Betreiber haftet für Forenbeiträge
In einem Urteil gegen heise online bestätigte das Hamburger Landgericht eine einstweilige Verfügung, die es heise online verbietet, Forenbeiträge zu verbreiten, in denen dazu aufgerufen wird, den Server-Betrieb eines Unternehmens durch massenhaften Downloads eines Programms zu stören.
Im konkreten Fall hatten im Forum von heise Mitglieder ein Script veröffentlicht, durch das der Download-Services des Unternehmens Universal Boards gefährdet werden konnte. Der Anwalt von Universal Boards verlangte per Abmahnung es zu unterlassen, „an der Verbreitung von 'Leserkommentaren' mitzuwirken“, in denen dazu aufgerufen wird den Server seines Mandanten in die Knie zu zwingen. Nachdem heise online durch die Abmahnung Kenntnis von dieser Sache erlangte, wurden die entsprechenden Beiträge unverzüglich gelöscht.
Allerdings wies heise online die geforderte Verpflichtung von sich, da man nach eigener Ansicht erst nach Kenntnis der rechtswidrigen Beiträge handeln muss. Dies wies das Hamburger Landgericht nach einer einstündigen mündlichen Verhandlung mit der Erklärung zurück, dass der Verlag allein durch die Verbreitung haftbar zu machen sei, ob er von den geäußerten Beiträgen Kenntnis hat oder nicht, denn der Verlag könne die Texte vorher schließlich automatisch oder manuell prüfen. Der Art und Weise, wie heise online sein Forum betreibe, fordere ein rechtswidriges Verhalten der Nutzer geradezu heraus, so der Richter. Der Einwand von heise online, dass eine automatische Filterung erwiesenermaßen nicht funktioniere und eine manuelle Prüfung jedes Beitrags angesichts von über 200.000 Beiträgen im Monat nicht möglich ist, lies das Hamburger Landgericht nicht gelten.

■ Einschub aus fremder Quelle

(* ===== verification/ProcessSystem.v ===== *)
(** * The process system

    The operations of Process and Signal as the steps of one system ([operation]): what every
    reachable state satisfies. *)
From S2P Require Import Prelude KTree Process ProcessQueues ProcessWait Scheduler ProcessTree Signal SignalProps Family Ptrace.
Local Open Scope Z_scope.

(** ** The words of a process

    The flags are 32 bits, the signal sets words, no signal from NUMSIGNALS on is pending,
    and there is a configuration for each signal. *)
Definition word_ok (p : process) : Prop :=
  0 ≤ flags p < 2 ^ 32 ∧ 0 ≤ pending_signals p < 2 ^ NUMSIGNALS ∧ 0 ≤ blocked_signals p < 2 ^ 64 ∧
  0 ≤ awaited_signals p < 2 ^ 64 ∧ 0 ≤ restored_signals p < 2 ^ 64 ∧ length (signals p) = 39%nat.

Definition words_ok (k : kernel) : Prop := map_Forall (λ _, word_ok) (procs k).

(** [f] keeps the words of every process. *)
Definition typed {A} (f : St kernel A) : Prop := ∀ k x k', words_ok k → f k = Done (x, k') → words_ok k'.

Lemma lor_bound a b n : 0 ≤ n → 0 ≤ a < 2 ^ n → 0 ≤ b < 2 ^ n → 0 ≤ Z.lor a b < 2 ^ n.
Proof.
  intros Hn Ha Hb. assert (E : Z.lor a b = Z.lor a b mod 2 ^ n); [|rewrite E; apply Z.mod_pos_bound; lia].
  apply Z.bits_inj'. intros i Hi. destruct (Z.lt_ge_cases i n); [by rewrite Z.mod_pow2_bits_low|].
  rewrite Z.mod_pow2_bits_high, Z.lor_spec by lia.
  rewrite <-(Z.mod_small _ _ Ha), <-(Z.mod_small _ _ Hb), !Z.mod_pow2_bits_high by lia. done.
Qed.
(** C33: In every reachable kernel the words of a process are of their types: the flags 32
    bits, the signal sets 64, a pending signal one of the NUMSIGNALS that exist, and the
    table of signal actions has an entry for each of them. *)
Theorem process_words `{M : !Malloc} k a p : reachable k → procs k !! a = Some p →
  0 ≤ flags p < 2 ^ 32 ∧ 0 ≤ pending_signals p < 2 ^ NUMSIGNALS ∧ 0 ≤ blocked_signals p < 2 ^ 64 ∧
  0 ≤ awaited_signals p < 2 ^ 64 ∧ 0 ≤ restored_signals p < 2 ^ 64 ∧ length (signals p) = 39%nat.
Proof. intros H Ha. by apply (reachable_words k H a). Qed.

Lemma process_words_witness : ∃ p, procs demo_exited !! 3 = Some p ∧ flags p = 6 ∧ (0 ≤ flags p < 2 ^ 32) ∧ length (signals p) = 39%nat.
Proof.
  assert (Hf : flags <$> procs demo_exited !! 3 = Some 6) by (by vm_compute). destruct (procs demo_exited !! 3) as [p|] eqn:E; [|done].
  destruct (process_words demo_exited 3 p (operated_reachable _ demo_exited_operated) E) as (H1 & _ & _ & _ & _ & H2).
  exists p. refine (conj eq_refl (conj _ (conj H1 H2))). by injection Hf.
Defined.

(** ** Sleeping and waking *)

(** [wakeup_queue] and [wakeup_queue_interrupted] wake all the sleepers of a queue,
    the last to come first: the queue is empty and what they return the number of its
    processes; each that has not ended is awake and joins the ready queue unless it is in
    it; under interruption it is told so; every other process, queue and sleep stays. *)
Theorem wakeup_queue_correct (fuel : nat) (interrupted : bool) q l k : wf k → queues k !! q = Some l → (length l < fuel)%nat →
  ∃ k', (if interrupted then wakeup_queue_interrupted else wakeup_queue) fuel q k = Done (i32 (Z.of_nat (length l)), k') ∧
    queue_woken interrupted q l k k'.
Proof. intros W Hq Hf. destruct interrupted; by apply (wakeup_loop_run _ _ _ _ 0). Qed.
(* ===== verification/FdTable.v ===== *)
(** * File descriptor tables ([src/kernel/sys/process.c], [src/kernel/sys/syscall.c])

    The table of descriptors of a process, shared between its threads: appending, dup2,
    F_DUPFD, close, the copy at a fork and the release at the end.  The nodes it refers to
    are those of Vfs, with their reference counts; a [NULL] entry is free.  A cell that was
    allocated and never written is [None]. *)
From stdpp Require Import gmultiset.
From S2P Require Import Prelude Vfs.
Local Open Scope Z_scope.

(** ** Data *)

Record fd_table_t : Type := FdTable {
  entries : list (option Z);
  offsets : list (option Z);
  modes : list (option Z);
  fd_length : Z;
  capacity : Z;
  fd_refs : Z
}.

Record fd_state : Type := FdState { tables : gmap Z fd_table_t; fs_nodes : gmap Z shared_node }.

Definition with_entries (l : list (option Z)) (t : fd_table_t) : fd_table_t :=
  FdTable l (offsets t) (modes t) (fd_length t) (capacity t) (fd_refs t).
Definition with_offsets (l : list (option Z)) (t : fd_table_t) : fd_table_t :=
  FdTable (entries t) l (modes t) (fd_length t) (capacity t) (fd_refs t).
Definition with_modes (l : list (option Z)) (t : fd_table_t) : fd_table_t :=
  FdTable (entries t) (offsets t) l (fd_length t) (capacity t) (fd_refs t).
Definition with_fd_length (n : Z) (t : fd_table_t) : fd_table_t :=
  FdTable (entries t) (offsets t) (modes t) n (capacity t) (fd_refs t).
Definition with_fd_refs (n : Z) (t : fd_table_t) : fd_table_t :=
  FdTable (entries t) (offsets t) (modes t) (fd_length t) (capacity t) n.

Definition rd_tab (t : Z) : St fd_state fd_table_t := λ s,
  match tables s !! t with Some x => Done (x, s) | None => Fault end.
Definition wr_tab (t : Z) (f : fd_table_t → fd_table_t) : St fd_state unit := λ s,
  match tables s !! t with Some x => Done (tt, FdState (<[t := f x]> (tables s)) (fs_nodes s)) | None => Fault end.
(* ===== verification/Kprintf.v ===== *)
(** * Formatted printing ([src/kernel/misc/kprintf.c])

    The formatter hands its characters one by one to a callback with some user data [U],
    which the functions thread through with the number of characters written.  The format
    is the sequence of its bytes, followed by a zero byte; to read behind that is a
    [Fault], as is an argument of another type than the one asked for and a store behind
    the end of [tmp]. *)
From S2P Require Import Prelude KString.
Local Open Scope Z_scope.

(** ** Data *)

(** An argument: an [int], a 64-bit word, a string or its null pointer. *)
Inductive arg : Type := VInt (v : Z) | VWord (v : Z) | VStr (s : option (list Z)).

(** The local variables of one conversion. *)
Record spec : Type := Spec {
  arg_width : Z;
  align : Z;
  fill_zero : bool;
  big : Z;
  alt : bool;
  always_sign : Z;
  precision : Z
}.

Definition with_arg_width (v : Z) (x : spec) : spec :=
  Spec v (align x) (fill_zero x) (big x) (alt x) (always_sign x) (precision x).
Definition with_align (v : Z) (x : spec) : spec :=
  Spec (arg_width x) v (fill_zero x) (big x) (alt x) (always_sign x) (precision x).
Definition with_fill_zero (x : spec) : spec :=
  Spec (arg_width x) (align x) true (big x) (alt x) (always_sign x) (precision x).
Definition with_big (v : Z) (x : spec) : spec :=
  Spec (arg_width x) (align x) (fill_zero x) v (alt x) (always_sign x) (precision x).
Definition with_alt (x : spec) : spec :=
  Spec (arg_width x) (align x) (fill_zero x) (big x) true (always_sign x) (precision x).
Definition with_always_sign (v : Z) (x : spec) : spec :=
  Spec (arg_width x) (align x) (fill_zero x) (big x) (alt x) v (precision x).
Definition with_precision (v : Z) (x : spec) : spec :=
  Spec (arg_width x) (align x) (fill_zero x) (big x) (alt x) (always_sign x) v.

Definition fresh_spec : spec := Spec 0 1 false 0 false 0 (-1).

(** The byte of the format at [i]. *)
Definition fmt_at (fmt : list Z) (i : Z) : outcome Z :=
  if i =? Z.of_nat (length fmt) then Done 0
  else if i <? 0 then Fault
  else of_option (fmt !! Z.to_nat i).

Definition is_digit (c : Z) : bool := (48 <=? c) && (c <=? 57).

(** [va_arg]. *)
Definition va_int (args : list arg) : outcome (Z * list arg) :=
  match args with VInt v :: args => Done (i32 v, args) | _ => Fault end.
Definition va_word (args : list arg) : outcome (Z * list arg) :=
  match args with VWord v :: args => Done (u64 v, args) | _ => Fault end.
Definition va_string (args : list arg) : outcome (option (list Z) * list arg) :=
  match args with VStr s :: args => Done (s, args) | _ => Fault end.

(** The bytes of [(null)]. *)
Definition null_string : list Z := [40; 110; 117; 108; 108; 41].

Section Printing.
Context {U : Type} (callback : U → Z → U).

(** The characters written and the user data. *)
Definition out : Type := Z * U.
Definition OUT (c : Z) (o : out) : out := (u64 (o.1 + 1), callback o.2 c).

(** ** Decimal numbers *)

(** [while (val >= 10) { val /= 10; n_width++; }] *)
Fixpoint count_digits (fuel : nat) (val n_width : Z) : outcome Z :=
  match fuel with
  | O => Timeout
  | S f => if 10 <=? val then count_digits f (val / 10) (u64 (n_width + 1)) else Done n_width
  end.

(** [while (n_width + printed < width)] *)
Fixpoint pad_before (fuel : nat) (n_width width printed c : Z) (o : out) : outcome out :=
  match fuel with
  | O => Timeout
  | S f =>
      if u64 (n_width + printed) <? width then pad_before f n_width width (i32 (printed + 1)) c (OUT c o) else Done o
  end.

(** [while (i > 0)]: the digits into [tmp], the last one first. *)
Fixpoint put_digits (fuel : nat) (i value : Z) (tmp : list Z) : outcome (list Z) :=
  match fuel with
  | O => Timeout
  | S f =>
      if 0 <? i then
        if i - 1 <? Z.of_nat (length tmp) then
          put_digits f (i - 1) (value / 10) (<[Z.to_nat (i - 1) := value mod 10 + 48]> tmp)
        else Fault
      else Done tmp
  end.

(** [while (i < n_width)] *)
Fixpoint out_digits (fuel : nat) (i n_width : Z) (tmp : list Z) (o : out) : outcome out :=
  match fuel with
  | O => Timeout
  | S f =>
      if i <? n_width then
        c ← of_option (tmp !! Z.to_nat i);
        out_digits f (i + 1) n_width tmp (OUT c o)
      else Done o
  end.

(** [while (printed < (long long)width)] *)
Fixpoint pad_after (fuel : nat) (width printed c : Z) (o : out) : outcome out :=
  match fuel with
  | O => Timeout
  | S f => if printed <? width then pad_after f width (i32 (printed + 1)) c (OUT c o) else Done o
  end.

(** What [tmp] holds before it is written. *)
Definition tmp_buffer : list Z := replicate 100 0.

Definition print_dec (fuel : nat) (value width : Z) (fill_zero align_right : bool) (precision : Z) (o : out) : outcome out :=
  let precision := if precision =? -1 then 1 else precision in
  n_width ← (if value =? 0 then Done 0 else count_digits fuel value 1);
  let n_width := if n_width <? u64 precision then u64 precision else n_width in
  let pad := if fill_zero then 48 else 32 in
  if align_right then
    o ← pad_before fuel n_width width 0 pad o;
    tmp ← put_digits fuel n_width value tmp_buffer;
    out_digits fuel 0 n_width tmp o
  else
    tmp ← put_digits fuel n_width value tmp_buffer;
    o ← out_digits fuel 0 n_width tmp o;
    pad_after fuel width (i32 n_width) pad o.

(** ** Hexadecimal numbers *)

(** [while (value > j && j < UINT64_MAX)] *)
Fixpoint hex_width (fuel : nat) (value n_width j : Z) : outcome Z :=
  match fuel with
  | O => Timeout
  | S f =>
      if (j <? value) && (j <? 2 ^ 64 - 1) then hex_width f value (u64 (n_width + 1)) (u64 (u64 (j * 16) + 15)) else Done n_width
  end.

(** [while (i > (long long)n_width + 2*!!alt)] *)
Fixpoint pad_hex (fuel : nat) (i n c : Z) (o : out) : outcome out :=
  match fuel with
  | O => Timeout
  | S f => if n <? i then pad_hex f (i - 1) n c (OUT c o) else Done o
  end.

(** A digit of either case. *)
Definition hex_digit (caps : bool) (d : Z) : Z := if d <? 10 then 48 + d else (if caps then 55 else 87) + d.

(** [while (i-- > 0)] *)
Fixpoint hex_digits (fuel : nat) (i value : Z) (caps : bool) (o : out) : outcome out :=
  match fuel with
  | O => Timeout
  | S f =>
      if 0 <? i then
        hex_digits f (i - 1) value caps (OUT (hex_digit caps (Z.land (Z.shiftr value ((i - 1) * 4)) 0xF)) o)
      else Done o
  end.

Definition print_hex (fuel : nat) (value width : Z) (fill_zero alt caps : bool) (align : Z) (o : out) : outcome out :=
  n_width ← hex_width fuel value 1 0xF;
  let n := i64 n_width + (if alt then 2 else 0) in
  o ← (if negb fill_zero && (align =? 1) then pad_hex fuel (i32 width) n 32 o else Done o);
  let o := if alt then OUT (if caps then 88 else 120) (OUT 48 o) else o in
  o ← (if fill_zero && (align =? 1) then pad_hex fuel (i32 width) n 48 o else Done o);
  o ← hex_digits fuel n_width value caps o;
  if align =? 0 then pad_hex fuel (i32 width) n 32 o else Done o.

(** ** The formatter *)

(** The flags behind the percent sign. *)
Fixpoint flags_loop (fuel : nat) (fmt : list Z) (f : Z) (x : spec) (args : list arg) : outcome (Z * spec * list arg) :=
  match fuel with
  | O => Timeout
  | S fuel =>
      c ← fmt_at fmt f;
      if c =? 45 then flags_loop fuel fmt (f + 1) (with_align 0 x) args
      else if c =? 35 then flags_loop fuel fmt (f + 1) (with_alt x) args
      else if c =? 42 then
        '(v, args) ← va_int args;
        flags_loop fuel fmt (f + 1) (with_arg_width (u32 v) x) args
      else if c =? 48 then flags_loop fuel fmt (f + 1) (with_fill_zero x) args
      else if c =? 43 then flags_loop fuel fmt (f + 1) (with_always_sign 1 x) args
      else if c =? 32 then flags_loop fuel fmt (f + 1) (with_always_sign 2 x) args
      else Done (f, x, args)
  end.

(** [while ( *f >= '0' && *f <= '9')] for the width and for the precision. *)
Fixpoint width_loop (fuel : nat) (fmt : list Z) (f v : Z) : outcome (Z * Z) :=
  match fuel with
  | O => Timeout
  | S fuel =>
      c ← fmt_at fmt f;
      if is_digit c then width_loop fuel fmt (f + 1) (u32 (u32 (v * 10) + (c - 48))) else Done (f, v)
  end.
Fixpoint precision_loop (fuel : nat) (fmt : list Z) (f v : Z) : outcome (Z * Z) :=
  match fuel with
  | O => Timeout
  | S fuel =>
      c ← fmt_at fmt f;
      if is_digit c then precision_loop fuel fmt (f + 1) (i32 (i32 (v * 10) + (c - 48))) else Done (f, v)
  end.

(** The precision behind a period. *)
Definition precision_part (fuel : nat) (fmt : list Z) (f : Z) (x : spec) (args : list arg) : outcome (Z * spec * list arg) :=
  c ← fmt_at fmt f;
  if c =? 46 then
    c ← fmt_at fmt (f + 1);
    if c =? 42 then
      '(v, args) ← va_int args;
      Done (f + 2, with_precision v x, args)
    else
      '(f, v) ← precision_loop fuel fmt (f + 1) 0;
      Done (f, with_precision v x, args)
  else Done (f, x, args).

(** The length modifiers; [uintmax_t], [size_t] and [ptrdiff_t] have the size of
    [unsigned long long]. *)
Definition length_part (fmt : list Z) (f : Z) (x : spec) : outcome (Z * spec) :=
  c ← fmt_at fmt f;
  '(f, x) ← (if c =? 108 then
    c ← fmt_at fmt (f + 1);
    if c =? 108 then Done (f + 2, with_big 2 x) else Done (f + 1, with_big 1 x)
  else Done (f, x));
  c ← fmt_at fmt f;
  let '(f, x) := if c =? 106 then (f + 1, with_big 2 x) else (f, x) in
  c ← fmt_at fmt f;
  let '(f, x) := if c =? 122 then (f + 1, with_big 2 x) else (f, x) in
  c ← fmt_at fmt f;
  Done (if c =? 116 then (f + 1, with_big 2 x) else (f, x)).

(** The characters of a string, with a precision and without one. *)
Fixpoint string_chars (s : list Z) (arg_width precision count : Z) (o : out) : Z * out :=
  match s with
  | [] => (count, o)
  | c :: s =>
      if 0 <? precision then
        if negb (arg_width =? 0) && (count + 1 =? arg_width) then (count + 1, OUT c o)
        else string_chars s arg_width (precision - 1) (count + 1) (OUT c o)
      else (count, o)
  end.
Fixpoint string_all (s : list Z) (arg_width count : Z) (o : out) : Z * out :=
  match s with
  | [] => (count, o)
  | c :: s =>
      if negb (arg_width =? 0) && (count + 1 =? arg_width) then (count + 1, OUT c o)
      else string_all s arg_width (count + 1) (OUT c o)
  end.
(** [while (count < arg_width)] *)
Fixpoint pad_string (fuel : nat) (count arg_width : Z) (o : out) : outcome out :=
  match fuel with
  | O => Timeout
  | S fuel => if count <? arg_width then pad_string fuel (count + 1) arg_width (OUT 32 o) else Done o
  end.

(** An integer argument of the size asked for, signed or unsigned. *)
Definition va_signed (big : Z) (args : list arg) : outcome (Z * list arg) :=
  if big =? 0 then va_int args else '(v, args) ← va_word args; Done (i64 v, args).
Definition va_unsigned (big : Z) (args : list arg) : outcome (Z * list arg) :=
  if big =? 0 then '(v, args) ← va_int args; Done (u32 v, args) else va_word args.

(** After a conversion the loop goes on, or the function returns. *)
Inductive converted : Type := Next (args : list arg) (o : out) | Return (o : out).

Definition convert (fuel : nat) (c : Z) (x : spec) (args : list arg) (o : out) : outcome converted :=
  if c =? 115 then
    if negb (big x =? 0) then Done (Return o)
    else
      '(s, args) ← va_string args;
      let s := default null_string s in
      let '(count, o) := if 0 <=? precision x then string_chars s (arg_width x) (precision x) 0 o else string_all s (arg_width x) 0 o in
      o ← pad_string fuel count (arg_width x) o;
      Done (Next args o)
  else if c =? 99 then
    '(v, args) ← va_int args;
    Done (Next args (OUT (u8 v) o))
  else if (c =? 112) || (c =? 88) || (c =? 120) then
    let x := if c =? 112 then with_big 2 (with_alt x) else x in
    '(v, args) ← va_unsigned (big x) args;
    o ← print_hex fuel v (arg_width x) (fill_zero x) (alt x) (Z.land c 32 =? 0) (align x) o;
    Done (Next args o)
  else if (c =? 105) || (c =? 100) then
    '(v, args) ← va_signed (big x) args;
    let '(v, o) :=
      if v <? 0 then (i64 (- v), OUT 45 o)
      else (v, if negb (always_sign x =? 0) then OUT (if always_sign x =? 2 then 32 else 43) o else o) in
    o ← print_dec fuel (u64 v) (arg_width x) (fill_zero x) (align x =? 1) (precision x) o;
    Done (Next args o)
  else if c =? 117 then
    '(v, args) ← va_unsigned (big x) args;
    o ← print_dec fuel v (arg_width x) (fill_zero x) (align x =? 1) (precision x) o;
    Done (Next args o)
  else if c =? 37 then Done (Next args (OUT 37 o))
  else Done (Next args (OUT c o)).
Lemma if_done {A} (b : bool) (x y : A) : (if b then Done x else Done y) = Done (if b then x else y).
Proof. by destruct b. Qed.

(** The end of a flag or of a plain value. *)
Lemma word_tail m m0 a args trail x x2 key value :
  cstr m x2 (spaced args trail) → x < x2 →
  (∀ m', (∀ y, y < x2 → m' y = m y) → m' x2 = 0 → cstr m' key (arg_key a) ∧
     match arg_value a with Some v => value ≠ NULL ∧ cstr m' value v | None => value = NULL end) →
  finds m0 a args trail x (if m x2 =? 32 then Parsed (upd m x2 0) key value (x2 + 1) else Parsed m key value x2).
Proof.
  intros H Hx K. destruct (cstr_spaced m x2 args trail H) as [(H0 & Hb & E)|(H1 & j & Hb & E)].
  - rewrite H0. simpl. destruct (K m) as [K1 K2]; [done|done|]. exists m, key, value, x2, 0%nat. split_and!; auto. rewrite E.
    destruct args as [|[n b] args]; [simpl; lia|done].
  - rewrite H1. simpl. destruct (K (upd m x2 0)) as [K1 K2]; [intros y Hy; unfold upd; destruct (Z.eqb_spec y x2); [lia|done]|unfold upd; by rewrite Z.eqb_refl|].
    exists (upd m x2 0), key, value, (x2 + 1), j. split_and!; auto; [lia|apply cstr_upd_before; [done|lia]|]. rewrite E. simpl. lia.
Qed.

Lemma key_chars k : Forall key_char k → Forall (λ c, ((c =? 61) || (c =? 32)) = false) k.
Proof. intros K. eapply Forall_impl; [exact K|]. simpl. intros c (H & H1 & H2). destruct (Z.eqb_spec c 61), (Z.eqb_spec c 32); done. Qed.

Lemma parse_value_plain fuel m k v args trail x1 :
  Forall (λ c, 0 < c < 256 ∧ c ≠ 32) v → head v ≠ Some 34 → 0 < x1 →
  cstr m x1 (k ++ 61 :: v ++ spaced args trail) → (length v < fuel)%nat →
  ∃ r, parse_value fuel (upd m (x1 + Z.of_nat (length k)) 0) x1 (x1 + Z.of_nat (length k) + 1) = Done r ∧
    finds m (Plain k v) args trail x1 r.
Proof.
  intros Hv Hq Hx H Hf. set (x2 := x1 + Z.of_nat (length k)). set (m1 := upd m x2 0).
  pose proof (cstr_upd_cut _ _ _ _ H) as Hk. fold x2 m1 in Hk. apply cstr_split in H as (H1 & _ & H). fold x2 in H1, H.
  assert (H' : cstr m1 (x2 + 1) (v ++ spaced args trail)) by (apply cstr_upd_before; [done|lia]). clear H.
  assert (N : m1 (x2 + 1) =? 34 = false).
  { apply Z.eqb_neq. destruct v as [|c v]; simpl in H'.
    - destruct (cstr_spaced _ _ _ _ H') as [(-> & _)|(-> & _)]; lia.
    - destruct H' as (-> & _). simpl in Hq. congruence. }
  unfold parse_value. rewrite N. unfold value_end. rewrite (scan_cstr _ fuel m1 _ v (spaced args trail) H').
  - osimpl. rewrite if_done. eexists. split; [done|]. apply word_tail; [by apply cstr_split|lia|].
    intros m' Hm' H0. split; [|split; [unfold NULL; lia|]].
    + apply (cstr_frame m1); [done|]. intros y Hy. apply Hm'. simpl in Hy. fold x2 in Hy. lia.
    + simpl. apply (cstr_cut m1 m' (x2 + 1) v (spaced args trail) H'); [|done]. intros y Hy. apply Hm'. lia.
  - eapply Forall_impl; [exact Hv|]. simpl. intros c Hc. destruct (Z.eqb_spec c 32); [lia|done].
  - intros c Hc. by rewrite (spaced_head _ _ _ Hc).
  - done.
Qed.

Damit zwingt das Hamburger Landgericht faktisch jeden Betreiber von Foren, Blogs, Gästebüchern und sogar Chaträumen alle Beiträge vor Veröffentlichung auf mögliche Rechtsverstöße zu prüfen.
Dass dieser Schnellschuss des Hamburger Landgerichtes äußerst kurzsichtig und mit normalem Menschenverstand kaum vereinbar ist, leuchtet wohl jedem ein. Viel peinlicher jedoch ist, dass das Urteil des Hamburger Landgerichts offenbar in krassem Gegensatz zum geltenden Recht sowie einer EU-Richtlinie steht. So heißt es im §11 des Gesetz über die Nutzung von Telediensten:
„Diensteanbieter sind für fremde Informationen, die sie für einen Nutzer speichern, nicht verantwortlich, sofern
1. sie keine Kenntnis von der rechtswidrigen Handlung oder der Information haben und ihnen im Falle von Schadensersatzansprüchen auch keine Tatsachen oder Umstände bekannt sind, aus denen die rechtswidrige Handlung oder die Information offensichtlich wird, oder
2. sie unverzüglich tätig geworden sind, um die Information zu entfernen oder den Zugang zu ihr zu sperren, sobald sie diese Kenntnis erlangt haben.“
Dieser scheinbar verspätete Aprilscherz des Hamburger Landgerichts wäre wohl perfekt gewesen, wenn man als Strafe gegen die Betreiber von heise online Tod durch den Strang oder Ähnliches ausgesprochen hätte. So bleibt die Fragen offen, was die Richter zu diesem skurrilen Urteil bewegt hat. Der Heise Zeitschriften Verlag hat bereits angekündigt, nach Erhalt der Urteilsbegründung Rechtsmittel gegen die Entscheidung des Hamburger Landgerichts einzulegen.